But this is the truly terrible finding from this Medscape survey.  Beyond burnout, more than 80% of physicians reported feelings of depression – 24% sounding like the clinical diagnosis of depression, and 64% just feel down a lot of the time. This is a very bleak report.

I don’t think talking about burnout is getting at the heart of the problem.  The term burnout is becoming so overused that it’s almost meaningless.  Maybe we should be using another term.

Malaise, maybe?  While “burnout” applies to the work environment, “malaise” connotes a deeper, more pervasive sense of ill-being.

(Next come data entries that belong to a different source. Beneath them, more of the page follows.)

(** C5, as stated: bear < base < bull for every positive total. For the
    least positive number, 5e-324, the three products are equal. *)
Lemma scenario_ordering_fails : ~ scenario_ordering.
Proof.
  intros H. destruct (H 0x1p-1074 eq_refl) as [H1 _].
  vm_compute in H1. discriminate.
Qed.

(** C5, amended. The three scenario amounts are totalRevenue x 0.85,
    x 1.08 and x 1.25, and bear < base < bull exactly for the totals from
    2e-323 (four times the least positive number) to
    1.6645306804280699e308 (the greatest total whose product with 1.08 is
    finite); a total of 10,000,000 gives 8,500,000, 10,800,000 and
    12,500,000. *)
Theorem scenario_engine (t : number) :
  (bearCase t = t * 0.85 /\ baseCase t = t * 1.08 /\ bullCase t = t * 1.25) /\
  (((bearCase t <? baseCase t) = true /\ (baseCase t <? bullCase t) = true) <->
   ((scenario_order_least <=? t) = true /\
    (t <=? scenario_order_greatest) = true)) /\
  (t = 10000000 ->
   bearCase t = 8500000 /\ baseCase t = 10800000 /\ bullCase t = 12500000).
Proof.
  split; [repeat split|]. split.
  - split.
    + intros [H1 H2].
      destruct (scenario_order_positive t H1) as [Ft Pt].
      pose proof (finite_is_number t Ft) as Nt.
      split; apply leb_le.
      * split; [reflexivity|]. split; [exact Nt|].
        change (val scenario_order_least) with 4%Z.
        destruct (Z_lt_le_dec (val t) 4) as [Lt|Ge]; [exfalso|exact Ge].
        destruct (scenario_order_small t Ft ltac:(lia)) as [_ S].
        rewrite (S Lt) in H1. discriminate.
      * split; [exact Nt|]. split; [reflexivity|].
        destruct (Z_lt_le_dec (val scenario_order_greatest) (val t))
          as [Gt|Le]; [exfalso|exact Le].
        apply ltb_lt in H2. destruct H2 as (_ & _ & H2).
        rewrite (scenario_base_overflow t Ft Gt) in H2.
        pose proof (val_bounds (bullCase t)). lia.
    + intros [H1 H2].
      assert (Ft : finite t = true)
        by (apply (finite_between scenario_order_least t
                     scenario_order_greatest); auto).
      assert (Fin : forall c, finite c = true -> (0 <=? c) = true ->
                finite (scenario_order_least * c) = true ->
                finite (scenario_order_greatest * c) = true ->
                finite (t * c) = true).
      { intros c Fc Hc Flo Fhi.
        apply (finite_between (scenario_order_least * c) _
                 (scenario_order_greatest * c)); try assumption.
        - apply mul_mono_l; auto.
        - apply mul_mono_l; auto. }
      apply leb_le in H1. destruct H1 as (_ & _ & H1).
      change (val scenario_order_least) with 4%Z in H1.
      destruct (Z_lt_le_dec (val t) 6) as [Small|Large].
      * destruct (scenario_order_small t Ft ltac:(lia)) as [S _].
        exact (S H1).
      * unfold bearCase, baseCase, bullCase.
        split; apply (mul_strict_wide t _ _ 6);
          try reflexivity; try assumption; apply Fin; reflexivity.
  - intros ->. repeat split.
Qed.

Lemma scenario_engine_witness :
  ((bearCase 10000000 <? baseCase 10000000) = true /\
   (baseCase 10000000 <? bullCase 10000000) = true) /\
  bearCase 10000000 = 8500000 /\ baseCase 10000000 = 10800000 /\
  bullCase 10000000 = 12500000.
Proof.
  destruct (scenario_engine 10000000) as (_ & H & C).
  split; [apply H; split; reflexivity|apply C; reflexivity].
Defined.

Maybe the term we should be using is despair. Now despair itself is overused. But if you look at the origin of the word from the Latin, you get a sense of the deeper meaning.  It comes from the prefix “de”, meaning down, as in de-escalate, and the verb “sperare” — “to hope”.  Despair and desperation come from the same root.

And that is what you see when you look at posts like this one on the ASA Open Forum.  This is an anonymous recent post in a thread on surprise billing.  “Being part of a small independent practice, I feel the end is coming for us. It’s getting harder and harder to survive with our rates dropping.  The payor mix is getting worse.  And the amount of resources needed to invest to be able to even consider arbitration or IDR isn’t realistic/feasible. Just hoping the ongoing lawsuits end all in our favor. But I’m not optimistic.”

This isn’t burnout.  This is far worse.

Now in academic practice, at least for the moment, we’re shielded from some of this payment pressure. But even in academics, it’s not as though everyone is happy. Job turnover rates are higher than we’ve ever seen. Thirty or 40 years ago, it was common for physicians to work into their 70s and even beyond because they loved what they did.

Dr. George Berci, a surgeon who survived the Holocaust, still works at Cedars-Sinai in Los Angeles at the age of 101. In his 70s and 80s, he helped develop the technology for the video laryngoscope.

They really don’t make them like Dr. Berci anymore. Today, when people learn I’m about to retire, the unanimous response is pure envy.

How has medicine changed so much? 

Let’s take a quick look at history.  Over time we’ve seen a loss of respect for any kind of authority, any kind of intellectual achievement.  This is true everywhere – in politics, in education, and most definitely in healthcare. The Internet Has. Not. Helped.

In the 1960s, when families gathered around their TV sets to watch network television, these were some of the medical shows they could watch: Dr. Ben Casey, a dashing young neurosurgeon. Dr. Kildare, a dashing young intern – I love the tag line for that show: “Every Case. Every Cure”. Marcus Welby, the kind, infinitely patient, always caring family doctor. We can laugh now, but these physicians were portrayed as heroes.  There wasn’t an ounce of cynicism in these shows.  They cared about their patients, and patients trusted them, and treated them with respect, even reverence. I am old enough to remember my family doctor coming to our house to see me when I was in the 6th grade and had measles. Doctors really did make house calls and they knew their patients and their families.

Now we move on to the 1970s and 80s. We get MASH, which was wonderful, and St. Elsewhere. There’s more of an edge to these shows. Doctors were portrayed more fully as human beings and allowed to show more flaws. But there was still a deep respect for how hard they worked, and how much they cared.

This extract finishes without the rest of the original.